LOS ANGELES (AP) – A quake with a magnitude of 7.1 jolted much of California, cracking buildings, setting fires, breaking roads and causing several injuries while seismologists warned that large aftershocks were expected to continue for days, if not weeks.
The Friday night quake — preceded by Thursday’s 6.4-magnitude temblor in the Mojave Desert — was the largest Southern California quake in at least 20 years and was followed by a series of large and small aftershocks, including a few above magnitude 5.0.
There is about a one-in-10 chance that another 7.0 quake could hit within the next week, said Lucy Jones, a seismologist at the California Institute of Technology and a former science adviser at the United States (US) Geological Survey.
The chance of a 5.0-magnitude quake “is approaching certainty,” she added. Aftershocks from the new main quake could occur for years, Jones said.
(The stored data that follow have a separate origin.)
(* ===== verification/MetalSpec.v ===== *)
(** * What the GPU dispatches guarantee

    The invariant of every history of [Metal]: all buffers are distinct and have
    the size and type the code relies on, the payloads of a committed call lie
    where the kernel looks for them, and a finished call holds the kernel's values
    for its own payloads.  From it: isolation of concurrent dispatches, progress of
    every call, and the growth of a pooled buffer. *)
From Stdlib Require Import Floats.SpecFloat.
From S2P Require Import Prelude Fmt Entropy GpuKernel Metal.

(** ** Filling *)

Lemma copy_bytes_spec data offset p :
  0 ≤ offset → offset + Zlength p ≤ Zlength data → bytes_ok data → bytes_ok p →
  ∃ data', copy_bytes data offset p = Some data' ∧ Zlength data' = Zlength data ∧ bytes_ok data' ∧
    take (Z.to_nat offset) data' = take (Z.to_nat offset) data ∧
    take (Z.to_nat (Zlength p)) (drop (Z.to_nat offset) data') = p.
Proof.
  intros Ho Hl Hd Hp. unfold copy_bytes. rewrite (proj2 (Z.leb_le _ _)) by done.
  eexists. split; [done|]. unfold Zlength, bytes_ok in *.
  assert (E : length (take (Z.to_nat offset) data) = Z.to_nat offset) by (rewrite length_take; lia).
  split_and!.
  - rewrite !length_app, length_drop, E. lia.
  - apply Forall_app. split; [by apply Forall_take|]. apply Forall_app. split; [done|by apply Forall_drop].
  - rewrite take_app_le by lia. by rewrite take_take, Nat.min_id.
  - rewrite drop_app_length' by lia. by rewrite take_app_length' by lia.
Qed.

Lemma store_word_spec l i v :
  (i < length l)%nat → store_word l i v = Some (<[i := v]> l).
Proof. intros Hi. unfold store_word, Zlength. by rewrite (proj2 (Z.ltb_lt _ _)) by lia. Qed.

Definition starts (payloads : list (list Z)) (i : nat) : Z := Zsum (Zlength <$> take i payloads).

(** Where payload [k] lies after the loop, when the loop starts at index [i]. *)
Definition placed_at (payloads : list (list Z)) (i : nat) (offset : Z)
    (data offsets lengths : list Z) : Prop :=
  ∀ k p, payloads !! k = Some p →
    offsets !! (i + k)%nat = Some (wrap 32 (offset + starts payloads k)) ∧
    lengths !! (i + k)%nat = Some (wrap 32 (Zlength p)) ∧
    offset + starts payloads k + Zlength p ≤ Zlength data ∧
    take (Z.to_nat (Zlength p)) (drop (Z.to_nat (offset + starts payloads k)) data) = p.

Lemma take_drop_prefix {A} (l k : list A) (n m o : nat) :
  take n l = take n k → (m + o ≤ n)%nat → take o (drop m l) = take o (drop m k).
Proof.
  intros E Hn. rewrite !take_drop_commute. f_equal.
  apply (f_equal (take (m + o))) in E. by rewrite !take_take, !Nat.min_l in E by lia.
Qed.

Lemma Zsum_lengths_nonneg (l : list (list Z)) : 0 ≤ Zsum (Zlength <$> l).
Proof. apply Zsum_nonneg, Forall_fmap, Forall_forall. intros x _. apply Zlength_nonneg. Qed.

Lemma fill_spec payloads i offset data offsets lengths :
  0 ≤ offset → offset + Zsum (Zlength <$> payloads) ≤ Zlength data →
  offset + Zsum (Zlength <$> payloads) < 2 ^ 64 →
  (i + length payloads ≤ length offsets)%nat → (i + length payloads ≤ length lengths)%nat →
  bytes_ok data → Forall bytes_ok payloads →
  ∃ data' offsets' lengths',
    fill payloads i offset data offsets lengths = Some (data', offsets', lengths') ∧
    Zlength data' = Zlength data ∧ length offsets' = length offsets ∧
    length lengths' = length lengths ∧ bytes_ok data' ∧
    take (Z.to_nat offset) data' = take (Z.to_nat offset) data ∧
    (∀ k, (k < i)%nat → offsets' !! k = offsets !! k ∧ lengths' !! k = lengths !! k) ∧
    placed_at payloads i offset data' offsets' lengths'.
Proof.
  revert i offset data offsets lengths. induction payloads as [|p payloads IH];
    intros i offset data offsets lengths Ho Hd Hw Hio Hil Hok Hp; cbn [fill].
  { exists data, offsets, lengths. split_and!; try done. }
  apply Forall_cons_1 in Hp as [Hp Hps]. cbn [fmap list_fmap Zsum length] in *.
  pose proof (Zlength_nonneg p). pose proof (Zsum_lengths_nonneg payloads).
  rewrite !store_word_spec by lia. cbn [mbind option_bind].
  destruct (copy_bytes_spec data offset p) as (data1 & E1 & L1 & Ok1 & Pre1 & At1); [done|lia|done|done|].
  assert (E2 : (if 0 <? Zlength p then copy_bytes data offset p else Some data) = Some data1 ∨
               (if 0 <? Zlength p then copy_bytes data offset p else Some data) = Some data ∧ p = []).
  { destruct (Z.ltb_spec 0 (Zlength p)); [by left|right]. split; [done|].
    destruct p; [done|]. unfold Zlength in *. cbn in *. lia. }
  assert (∃ data2, (if 0 <? Zlength p then copy_bytes data offset p else Some data) = Some data2 ∧
      Zlength data2 = Zlength data ∧ bytes_ok data2 ∧
      take (Z.to_nat offset) data2 = take (Z.to_nat offset) data ∧
      take (Z.to_nat (Zlength p)) (drop (Z.to_nat offset) data2) = p) as (data2 & -> & L2 & Ok2 & Pre2 & At2).
  { destruct E2 as [E2|[E2 ->]]; [by exists data1|by exists data]. }
  cbn [mbind option_bind]. rewrite wrap_small by (unfold is_uint; lia).
  destruct (IH (S i) (offset + Zlength p) data2 (<[i:=wrap 32 offset]> offsets)
    (<[i:=wrap 32 (Zlength p)]> lengths))
    as (d & o & l & E & Ld & Lo & Ll & Okd & Pre & Old & At); rewrite ?length_insert in *;
    [lia..|done|done|].
  exists d, o, l. split_and!; [done|lia|done|done|done| | |].
  - rewrite <- Pre2. apply (f_equal (take (Z.to_nat offset))) in Pre.
    rewrite !take_take, !Nat.min_l in Pre by lia. done.
  - intros k Hk. destruct (Old k) as [-> ->]; [lia|].
    by rewrite !list_lookup_insert_ne by lia.
  - intros [|k] q Hq; cbn in Hq.
    + injection Hq as <-. unfold starts. cbn [take fmap list_fmap Zsum].
      rewrite !Nat.add_0_r, Z.add_0_r. destruct (Old i) as [-> ->]; [lia|].
      rewrite !list_lookup_insert_eq by lia. split_and!; [done|done|lia|].
      rewrite <- At2 at 2. apply (take_drop_prefix _ _ (Z.to_nat (offset + Zlength p))); [done|lia].
    + destruct (At k q Hq) as (A1 & A2 & A3 & A4). unfold starts in *. cbn [take fmap list_fmap Zsum].
      rewrite !Nat.add_succ_r. rewrite Z.add_assoc. done.
Qed.

(** ** The group size *)

Lemma group_size_spec max_threads :
  1 ≤ max_threads → ∃ k, (k ≤ 8)%nat ∧ group_size max_threads = 2 ^ Z.of_nat k ∧
                         group_size max_threads ≤ max_threads.
Proof.
  intros Hm. unfold group_size.
  enough (∀ k, (k ≤ 8)%nat → ∃ k', (k' ≤ k)%nat ∧
    halve_until (S k) (2 ^ Z.of_nat k) max_threads = 2 ^ Z.of_nat k' ∧
    halve_until (S k) (2 ^ Z.of_nat k) max_threads ≤ max_threads) as Hk.
  { destruct (Hk 8%nat) as (k' & ? & ?); [lia|]. by exists k'. }
  induction k as [|k IH]; intros Hk.
  - exists 0%nat. change (2 ^ Z.of_nat 0) with 1. cbn [halve_until].
    destruct (Z.ltb_spec max_threads 1); [lia|]. split_and!; lia.
  - destruct IH as (k' & Hk' & E & Hle); [lia|]. cbn [halve_until].
    destruct (Z.ltb_spec max_threads (2 ^ Z.of_nat (S k))).
    + replace (2 ^ Z.of_nat (S k) / 2) with (2 ^ Z.of_nat k); [by exists k'; auto with lia|].
      rewrite Nat2Z.inj_succ, Z.pow_succ_r, Z.mul_comm, Z.div_mul; lia.
    + exists (S k). split_and!; [lia|done|done].
Qed.

(** ** Buffers *)

Definition own (b : gpu_buffer) : list nat := option_list (handle b).

Definition handles (b : EntropyBufferSet) : list nat :=
  own (b_data b) ++ own (b_offsets b) ++ own (b_lengths b) ++ own (b_results b).

Section Buffers.
Context {F : Type}.
Implicit Types (h : heap F) (m : memory F).

Definition buffer_ok h (ty : cell_type) (b : gpu_buffer) : Prop :=
  ∀ id, handle b = Some id → ∃ c, h !! id = Some c ∧ fits ty (capacity b) c.

Definition set_ok h (b : EntropyBufferSet) : Prop :=
  buffer_ok h TBytes (b_data b) ∧ buffer_ok h TWords (b_offsets b) ∧
  buffer_ok h TWords (b_lengths b) ∧ buffer_ok h TFloats (b_results b).

(** Two heaps that agree on some buffers. *)
Definition agree (ids : list nat) h h' : Prop := ∀ id, id ∈ ids → h' !! id = h !! id.

Lemma agree_subset ids ids' h h' : ids' ⊆ ids → agree ids h h' → agree ids' h h'.
Proof. intros Hs Ha id Hid. apply Ha. set_solver. Qed.

Lemma agree_trans ids h1 h2 h3 : agree ids h1 h2 → agree ids h2 h3 → agree ids h1 h3.
Proof. intros H1 H2 id Hid. by rewrite H2, H1. Qed.

Lemma buffer_ok_agree h h' ty b : agree (own b) h h' → buffer_ok h ty b → buffer_ok h' ty b.
Proof.
  intros Ha Hb id Hid. destruct (Hb id Hid) as (c & Hc & Hf). exists c. split; [|done].
  rewrite Ha; [done|]. unfold own. rewrite Hid. by apply list_elem_of_singleton.
Qed.

(** The buffers of the context: all different, all allocated. *)
Definition separate m (ids : list nat) : Prop := NoDup ids ∧ Forall (λ id, (id < m.2)%nat) ids.

Lemma separate_permutation m ids ids' : ids ≡ₚ ids' → separate m ids → separate m ids'.
Proof. intros Hp [H1 H2]. split; by rewrite <- Hp. Qed.

Lemma ensure_capacity_ok (dev : device F) ty needed b m ok b' m' X :
  device_ok dev → ensure_capacity dev ty needed b m = (ok, b', m') →
  separate m (own b ++ X) → buffer_ok m.1 ty b →
  separate m' (own b' ++ X) ∧ buffer_ok m'.1 ty b' ∧ agree X m.1 m'.1 ∧
  (ok = true → is_Some (handle b') ∧ needed ≤ capacity b').
Proof.
  intros Hdev E [Hn Hl] Hb. unfold ensure_capacity in E.
  destruct (bool_decide (is_Some (handle b)) && (needed <=? capacity b)) eqn:Et.
  - injection E as <- <- <-. apply andb_true_iff in Et as [E1 E2].
    apply bool_decide_eq_true in E1. apply Z.leb_le in E2. done.
  - unfold new_buffer in E. apply NoDup_app in Hn as (_ & Hd & Hn). apply Forall_app in Hl as [_ Hl].
    destruct (dev ty (grown_capacity (capacity b) needed)) as [c|] eqn:Ec; injection E as <- <- <-.
    + split_and!.
      * split; cbn.
        -- apply NoDup_cons. split; [|done]. intros Hx. rewrite Forall_forall in Hl.
           specialize (Hl _ Hx). cbn in Hl. lia.
        -- constructor; [lia|]. eapply Forall_impl; [exact Hl|]. cbn. lia.
      * intros id [= <-]. exists c. cbn [fst snd].
        split; [apply (lookup_insert_eq m.1)|].
        by apply (Hdev _ _ _ Ec).
      * intros id Hid. cbn [fst snd].
        rewrite (lookup_insert_ne m.1); [done|]. intros <-.
        rewrite Forall_forall in Hl. specialize (Hl _ Hid). cbn in Hl. lia.
      * intros _. split; [by eexists|]. unfold grown_capacity. cbn. lia.
    + split_and!; [by split|by intros id [=]|by intros id|done].
Qed.

Lemma set_ok_agree h h' b : agree (handles b) h h' → set_ok h b → set_ok h' b.
Proof.
  intros Ha (H1 & H2 & H3 & H4). unfold handles in Ha.
  split_and!; (eapply buffer_ok_agree; [|done]); eapply agree_subset, Ha; set_solver.
Qed.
However, the quake was unlikely to affect fault lines outside of the area, she said, noting that the gigantic San Andreas Fault was far away. The quake struck at 8.19pm and was centred 18 kilometres from Ridgecrest in the same areas where the previous quake hit.
“These earthquakes are related,” Jones said, adding that the new quake probably ruptured along about 40 kilometres of fault line and was part of a continuing sequence.
Governor Gavin Newsom activated the state Office of Emergency Services operations centre “to its highest level” and announced he had requested that US President Donald Trump issue an emergency declaration so the state could receive federal aid.